Tony LaRussa is back in baseball as the Chicago White Sox manager, but he is also facing a drunk driving charge following his arrest in February of this year. This is LaRussa’s 2nd DUI and the first occurred more than 10 years ago in Jupiter, FL where he pled guilty in 2007 to misdemeanor DUI. This current case is in Phoenix, Arizona. More than likely LaRussa could end up pleading guilty to some type of DUI charge but this is a perfect example of how not to handle a drunk driving stop. While he is a hall of fame baseball manager, a lawyer, he knows nothing about how to handle a drunk driving stop and an arrest.
Possible pre-trial legal arguments that could help LaRussa
Obviously, before entering plea, LaRussa’s criminal defense lawyer should evaluate possible pre-trial motions which should focus on suppressing the evidence against him. Remember that a motion to suppress will focus on the reasonable suspicion and or probable cause to stop a driver and or the reasonable suspicion and or probable cause to arrest the driver for drunk driving. This is often the best way to fight a drunk driving charge before trial.
LaRussa was arrested after police responded to an alleged accident in which LaRussa ran his car into a curve and left it smoking on the side of the road in Phoenix, AZ. This set of circumstances probably means that his attorney won’t be able to successfully argue a motion to suppress for lack of probable cause to stop LaRussa. The accident itself provides police with sufficient probable cause to stop a driver for suspicion of drunk driving (DUI).
Why LaRussa didn’t handle his DUI arrest the right way.
Remember, however, that DUI/DWI isn’t limited to alcohol and can also involve illegal and legal/prescription drugs. There is no evidence however that this case involved anything but alcohol. Authorities charged the hall of fame manager with driving under the influence and alleged that his BAC exceeded .08 (the legal limit). LaRussa however refused the chemical tests (blood tests) even though police obtained a search warrant to obtain 2 vials of his blood following the incident. Its important to keep in mind that in most situations, police are required to obtain a search warrant for blood following the United States Supreme Court decision in Birchfield relating to search warrants and blood tests. Keep in mind that the Birchfield decision does not apply to breathalyzer tests.

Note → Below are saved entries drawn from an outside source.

Lemma split_on_app sep a b :
  count_char sep a = 0 → split_on sep (a +:+ String sep b) = a :: split_on sep b.
Proof.
  induction a as [|c r IH]; simpl.
  - intros _. by rewrite decide_True.
  - case_decide; [done|]. intros Hr. by rewrite IH.
Qed.

Lemma join_with_cons_char sep c w ws :
  join_with sep (String c w :: ws) = String c (join_with sep (w :: ws)).
Proof. by destruct ws. Qed.

Lemma join_with_cons sep w ws :
  ws ≠ [] → join_with sep (w :: ws) = w +:+ String sep (join_with sep ws).
Proof. by destruct ws. Qed.

Lemma join_split_on sep s : join_with sep (split_on sep s) = s.
Proof.
  induction s as [|c r IH]; [done|].
  pose proof (split_on_not_nil sep r) as Hne.
  cbn [split_on]. case_decide as Hc.
  - subst c. by rewrite join_with_cons, IH.
  - destruct (split_on sep r) as [|w ws] eqn:E; [done|].
    by rewrite join_with_cons_char, IH.
Qed.

Lemma split_on_parts_free sep s :
  Forall (λ w, count_char sep w = 0) (split_on sep s).
Proof.
  induction s as [|c r IH]; simpl.
  - by constructor.
  - case_decide.
    + by constructor.
    + destruct (split_on sep r) as [|w ws].
      * constructor; [|done]. simpl. by rewrite decide_False.
      * inversion IH; subst. constructor; [|done].
        simpl. by rewrite decide_False.
Qed.

Lemma split_on_three sep a b c :
  count_char sep a = 0 → count_char sep b = 0 → count_char sep c = 0 →
  split_on sep (a +:+ String sep (b +:+ String sep c)) = [a; b; c].
Proof.
  intros Ha Hb Hc. by rewrite !split_on_app, split_on_free.
Qed.

Lemma parse_slot_date_parts day month year :
  count_char "/" day = 0 → count_char "/" month = 0 → count_char "/" year = 0 →
  parse_slot_date (day +:+ "/" +:+ month +:+ "/" +:+ year)
  = ok (year +:+ "-" +:+ zfill 2 month +:+ "-" +:+ zfill 2 day).
Proof.
  intros Hd Hm Hy. unfold parse_slot_date.
  change (day +:+ "/" +:+ month +:+ "/" +:+ year)
    with (day +:+ String "/" (month +:+ String "/" year)).
  by rewrite split_on_three.
Qed.

Lemma parse_slot_date_shape s :
  match split_on "/" s with
  | [day; month; year] =>
      parse_slot_date s = ok (year +:+ "-" +:+ zfill 2 month +:+ "-" +:+ zfill 2 day)
  | parts => parse_slot_date s = raise (UnpackError (length parts)) ∧ length parts ≠ 3
  end.
Proof.
  unfold parse_slot_date.
  destruct (split_on "/" s) as [|a [|b [|c [|d l]]]]; simpl; auto with lia.
Qed.

Lemma parse_slot_date_raises s :
  raises (parse_slot_date s) ↔ length (split_on "/" s) ≠ 3.
Proof.
  pose proof (parse_slot_date_shape s) as H. unfold raises.
  destruct (split_on "/" s) as [|a [|b [|c [|d l]]]]; simpl in *.
  4: { rewrite H. split; [intros [e ?]; done|lia]. }
  all: destruct H as [H _]; rewrite H; split; [lia|eauto].
Qed.

(** C10: [parse_slot_date] raises exactly when the split on "/" does not
    have three parts, that is when the text does not hold exactly two
    separators; with exactly two it returns year, padded month and padded
    day joined by hyphens, whatever the three parts hold: "99/xx/2026"
    gives "2026-xx-99". *)
Theorem parse_slot_date_raises_iff_not_three_parts (s : string) :
  (raises (parse_slot_date s) ↔ length (split_on "/" s) ≠ 3) ∧
  (length (split_on "/" s) = 3 ↔ count_char "/" s = 2) ∧
  (count_char "/" s = 2 →
   ∃ day month year,
     s = day +:+ "/" +:+ month +:+ "/" +:+ year ∧
     parse_slot_date s = ok (year +:+ "-" +:+ zfill 2 month +:+ "-" +:+ zfill 2 day)) ∧
  parse_slot_date "99/xx/2026" = ok "2026-xx-99".
Proof.
  split; [apply parse_slot_date_raises|].
  split; [rewrite length_split_on; lia|].
  split; [|reflexivity].
  intros Hc.
  pose proof (length_split_on "/" s) as Hlen.
  pose proof (join_split_on "/" s) as Hjoin.
  pose proof (parse_slot_date_shape s) as Hshape.
  destruct (split_on "/" s) as [|a [|b [|c [|d l]]]]; simpl in Hlen; try lia.
  exists a, b, c. split; [by rewrite <- Hjoin|done].
Qed.

(** ** Dates written with digits *)

Lemma digit_char_is_digit n : n < 10 → is_digit (digit_char n) = true.
Proof. intros H. do 10 (destruct n as [|n]; [reflexivity|]). lia. Qed.

Lemma digits_free_of c s :
  is_digit c = false → all_chars is_digit s = true → count_char c s = 0.
Proof.
  intros Hc. induction s as [|a r IH]; simpl; [done|].
  intros [Ha Hr]%andb_true_iff. case_decide; [congruence|]. by rewrite IH.
Qed.

Lemma two_digits_digits n : n < 100 → all_chars is_digit (two_digits n) = true.
Proof.
  intros H. unfold two_digits.
  assert (n / 10 < 10) as Hq by (apply Nat.Div0.div_lt_upper_bound; lia).
  assert (n mod 10 < 10) as Hr by (apply Nat.mod_upper_bound; lia).
  revert Hq Hr. generalize (n / 10) (n mod 10). intros q r Hq Hr.
  cbn [all_chars]. by rewrite !digit_char_is_digit.
Qed.

Lemma digit_starts_character c : is_digit c = true → is_continuation c = false.
Proof. by destruct c as [[] [] [] [] [] [] [] []]. Qed.

(** A text of digits has one byte for each character. *)
Lemma py_len_digits s : all_chars is_digit s = true → py_len s = String.length s.
Proof.
  induction s as [|c s IH]; [done|].
  cbn [all_chars py_len String.length]. intros [Hc Hs]%andb_true_iff.
  by rewrite (digit_starts_character c), IH.
Qed.

Lemma zfill_long s : all_chars is_digit s = true → 2 ≤ String.length s → zfill 2 s = s.
Proof.
  intros Hd H. unfold zfill. rewrite py_len_digits by done. by rewrite decide_True.
Qed.

Lemma zfill_two_digits n : n < 100 → zfill 2 (two_digits n) = two_digits n.
Proof. intros H. apply zfill_long; [by apply two_digits_digits|done]. Qed.

Lemma zfill_one_digit n : n < 10 → zfill 2 (String (digit_char n) "") = two_digits n.
Proof. intros H. do 10 (destruct n as [|n]; [reflexivity|]). lia. Qed.

Lemma is_digit_char c :
  is_digit c = true → ∃ n, n < 10 ∧ c = digit_char n ∧ digit_value c = n.
Proof.
  intros H. exists (digit_value c).
  destruct c as [[] [] [] [] [] [] [] []]; try done;
    (split_and!; [cbn; lia|reflexivity|reflexivity]).
Qed.

(** Padding a day or month of one or two digits writes its number with two
    digits. *)
Lemma zfill_number d :
  one_or_two_digits d = true → zfill 2 d = two_digits (parseInt d).
Proof.
  destruct d as [|a [|b [|c r]]]; try done.
  - cbn [one_or_two_digits String.list_ascii_of_string].
    intros (n & Hn & -> & _)%is_digit_char.
    do 10 (destruct n as [|n]; [reflexivity|]). lia.
  - cbn [one_or_two_digits String.list_ascii_of_string].
    intros [(n1 & H1 & -> & _)%is_digit_char (n2 & H2 & -> & _)%is_digit_char]%andb_true_iff.
    do 10 (destruct n1 as [|n1];
           [do 10 (destruct n2 as [|n2]; [reflexivity|]); lia|]).
    lia.
Qed.

Lemma written_as_digits n s :
  n < 100 → written_as n s → all_chars is_digit s = true ∧ zfill 2 s = two_digits n.
Proof.
  intros Hn [->|[Hlt ->]].
  - split; [by apply two_digits_digits|by apply zfill_two_digits].
  - split; [|by apply zfill_one_digit].
    cbn [all_chars]. by rewrite digit_char_is_digit.
Qed.

(** C2: a date D/M/YYYY whose day 1..31 and month 1..12 are given with one
    or two digits parses to YYYY-MM-DD with month and day zero-padded to
    two digits. *)
Theorem parse_slot_date_zero_pads (d m : nat) (D M Y : string) :
  1 ≤ d ≤ 31 → 1 ≤ m ≤ 12 →
  written_as d D → written_as m M → four_digits Y = true →
  parse_slot_date (D +:+ "/" +:+ M +:+ "/" +:+ Y)
  = ok (Y +:+ "-" +:+ two_digits m +:+ "-" +:+ two_digits d).
Proof.
  intros Hd Hm HD HM [_ HY]%andb_true_iff.
  destruct (written_as_digits d D) as [HDd HDz]; [lia|done|].
  destruct (written_as_digits m M) as [HMd HMz]; [lia|done|].
  rewrite parse_slot_date_parts by (by apply digits_free_of).
  by rewrite HDz, HMz.
Qed.

Lemma parse_slot_date_zero_pads_witness :
  parse_slot_date "5/3/2026" = ok "2026-03-05".
Proof.
  apply (parse_slot_date_zero_pads 5 3 "5" "3" "2026"); try lia; try reflexivity.
  - right. split; [lia|reflexivity].
  - right. split; [lia|reflexivity].
Defined.

(** ** The stable sort *)

Section py_sorted.
Context {A : Type} (key : A → result string).

Lemma keyed_ok l :
  Forall (λ x, ∃ k, key x = ok k) l →
  ∃ kl, keyed key l = ok kl ∧ kl.*2 = l ∧ Forall (decorated key) kl.
Proof.
  induction 1 as [|x r [k Hk] _ (kr & Hkr & Hsnd & Hdec)]; simpl.
  - by exists [].
  - exists ((k, x) :: kr). rewrite Hk, Hkr. simpl.
    split_and!; [done|by f_equal|by constructor].
Qed.

Lemma keyed_raises l :
  Exists (λ x, raises (key x)) l →
  ∃ e x, x ∈ l ∧ key x = raise e ∧ keyed key l = raise e.
Proof.
  induction 1 as [x r [e He]|x r _ (e & y & Hy & He & Hk)]; simpl.
  - exists e, x. rewrite He. split_and!; [left|done|done].
  - destruct (key x) as [e'|k] eqn:Hx; simpl.
    + exists e', x. split_and!; [left|done|done].
    + exists e, y. rewrite Hk. split_and!; [by right|done|done].
Qed.

Lemma insert_by_key_perm (x : string * A) l : insert_by_key x l ≡ₚ x :: l.
Proof.
  induction l as [|y r IH]; simpl; [done|].
  destruct (String.leb x.1 y.1); [done|].
  rewrite IH. apply Permutation_swap.
Qed.

Lemma sort_keyed_perm (l : list (string * A)) : sort_keyed l ≡ₚ l.
Proof.
  induction l as [|x r IH]; simpl; [done|].
  by rewrite insert_by_key_perm, IH.
Qed.

Lemma insert_by_key_sorted (x : string * A) l :
  StronglySorted key_le l → StronglySorted key_le (insert_by_key x l).
Proof.
  induction 1 as [|y r Hr IH Hy]; simpl.
  - by repeat constructor.
  - destruct (String.leb x.1 y.1) eqn:Hxy.
    + apply Is_true_true in Hxy.
      constructor; [by constructor|].
      constructor; [done|].
      eapply Forall_impl; [exact Hy|]. intros z Hz.
      unfold key_le in *. by etrans.
    + constructor; [done|].
      rewrite insert_by_key_perm. constructor; [|done].
      unfold key_le. destruct (total String.le x.1 y.1) as [Hle|Hle]; [|done].
      apply Is_true_true in Hle. unfold String.le in Hle. congruence.
Qed.

Lemma sort_keyed_sorted (l : list (string * A)) : StronglySorted key_le (sort_keyed l).
Proof.
  induction l as [|x r IH]; simpl; [constructor|].
  by apply insert_by_key_sorted.
Qed.

(** Stability: the elements of any one key keep their order. *)
Lemma insert_by_key_stable k (x : string * A) l :
  filter (λ p, p.1 = k) (insert_by_key x l) = filter (λ p, p.1 = k) (x :: l).
Proof.
  induction l as [|y r IH]; simpl; [done|].
  destruct (String.leb x.1 y.1) eqn:Hxy; [done|].
  rewrite (filter_cons _ y), IH, !filter_cons.
  repeat case_decide; try done.
  assert (x.1 = y.1) as Heq by congruence.
  rewrite Heq in Hxy.
  assert (String.le y.1 y.1) as Hle by reflexivity.
  apply Is_true_true in Hle. unfold String.le in Hle. congruence.
Qed.

Lemma sort_keyed_stable k (l : list (string * A)) :
  filter (λ p, p.1 = k) (sort_keyed l) = filter (λ p, p.1 = k) l.
Proof.
  induction l as [|x r IH]; simpl; [done|].
  by rewrite insert_by_key_stable, !filter_cons, IH.
Qed.

Lemma decorated_filter k (l : list (string * A)) :
  Forall (decorated key) l →
  (filter (λ p, p.1 = k) l).*2 = filter (λ x, key x = ok k) (l.*2).
Proof.
  induction 1 as [|p r Hp _ IH]; [done|].
  rewrite fmap_cons, !filter_cons. unfold decorated in Hp.
  destruct (decide (p.1 = k)) as [<-|Hk].
  - rewrite decide_True by done. by rewrite fmap_cons, IH.
  - rewrite decide_False; [done|]. rewrite Hp. unfold ok. intros [= ?]. done.
Qed.

Lemma decorated_sorted (l : list (string * A)) :
  Forall (decorated key) l → StronglySorted key_le l →
  StronglySorted (λ a b, ∃ ka kb, key a = ok ka ∧ key b = ok kb ∧ String.le ka kb) (l.*2).
Proof.
  intros Hdec. induction 1 as [|p r Hr IH Hp]; [constructor|].
  inversion Hdec as [|?? Hpd Hrd]; subst.
  rewrite fmap_cons. constructor; [by apply IH|].
  apply Forall_fmap, Forall_forall. intros q Hq.
  rewrite Forall_forall in Hp, Hrd.
  exists p.1, q.1. split_and!; [done|by apply Hrd|by apply Hp].
Qed.

(** [sorted(l, key=key)] when every key can be computed. *)
Lemma py_sorted_ok l :
  Forall (λ x, ∃ k, key x = ok k) l →
  ∃ out, py_sorted key l = ok out ∧ out ≡ₚ l ∧
    StronglySorted (λ a b, ∃ ka kb, key a = ok ka ∧ key b = ok kb ∧ String.le ka kb) out ∧
    ∀ k, filter (λ x, key x = ok k) out = filter (λ x, key x = ok k) l.
Proof.
  intros (kl & Hkl & Hsnd & Hdec)%keyed_ok.
  assert (Forall (decorated key) (sort_keyed kl)) as Hdec'.
  { by rewrite sort_keyed_perm. }
  exists ((sort_keyed kl).*2). unfold py_sorted. rewrite Hkl. simpl.
  split_and!; [done| | |].
  - by rewrite sort_keyed_perm, Hsnd.
  - apply decorated_sorted; [done|apply sort_keyed_sorted].
  - intros k. rewrite <- Hsnd.
    by rewrite <- !decorated_filter, sort_keyed_stable.
Qed.

Lemma py_sorted_raises l :
  Exists (λ x, raises (key x)) l →
  ∃ e x, x ∈ l ∧ key x = raise e ∧ py_sorted key l = raise e.
Proof.
  intros (e & x & Hx & He & Hk)%keyed_raises. exists e, x.
  unfold py_sorted. by rewrite Hk.
Qed.
End py_sorted.

Lemma format_slot_datetime_ok s :
  well_delimited s → ∃ k, format_slot_datetime s = ok k.
Proof.
  unfold well_delimited, format_slot_datetime. intros Hc.
  destruct (parse_slot_date (fechaDisponible s)) as [e|iso] eqn:E; simpl; [|eauto].
  assert (raises (parse_slot_date (fechaDisponible s))) as Hr by (by exists e).
  apply parse_slot_date_raises in Hr. rewrite length_split_on in Hr. lia.
Qed.

Lemma format_slot_datetime_raises s :
  ¬ well_delimited s → raises (format_slot_datetime s).
Proof.
  unfold well_delimited, format_slot_datetime. intros Hc.
  assert (raises (parse_slot_date (fechaDisponible s))) as [e He].
  { apply parse_slot_date_raises. rewrite length_split_on. lia. }
  exists e. by rewrite He.
Qed.

Lemma StronglySorted_transfer {A} (R R' : relation A) (P : A → Prop) l :
  (∀ a b, P a → P b → R a b → R' a b) →
  Forall P l → StronglySorted R l → StronglySorted R' l.
Proof.
  intros HR HP. induction 1 as [|x l Hl IH Hx]; [constructor|].
  inversion HP as [|?? Px Pl]; subst. constructor; [by apply IH|].
  rewrite Forall_forall in Hx, Pl. apply Forall_forall. intros y Hy.
  apply HR; [done|by apply Pl|by apply Hx].
Qed.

LaRussa should not have refused the chemical test and this will not help his criminal case. While it is likely that LaRussa will not face any type of jail time or any serious consequences. Arizona, like Pennsylvania and New Jersey, may have a separate criminal offense for refusing a chemical test relating to a DUI. Regardless of the outcome of the criminal case, Arizona, like PA and NJ, will likely suspend LaRussa’s driving privileges through administrative sanctions. Like New Jersey and Pennsylvania, Arizona is an “implied consent” state which means that as a precondition for obtaining a driver’s license or driving privileges the driver gives implied consent to submit to a DUI, blood, or urine test. Similarly, if a person refuses a chemical test in Arizona, it results in a 1-year drivers license suspension for a first offense just like Pennsylvania and New Jersey.
What could have made the case better?
What is interesting is that LaRussa agreed to take a field sobriety test when he had every right to refuse it especially since there is evidence to suggest that LaRussa could not have correctly performed the test due to his age (76) and a prior surgery. If LaRussa had explained to the officer that he could not take the test it would have been better than taking the test which likely showed failing results. At a potential trial, the prosecution can not only introduce LaRussa’s refusal as consciousness of guilt but draw attention to his inability to correctly perform the field sobriety test.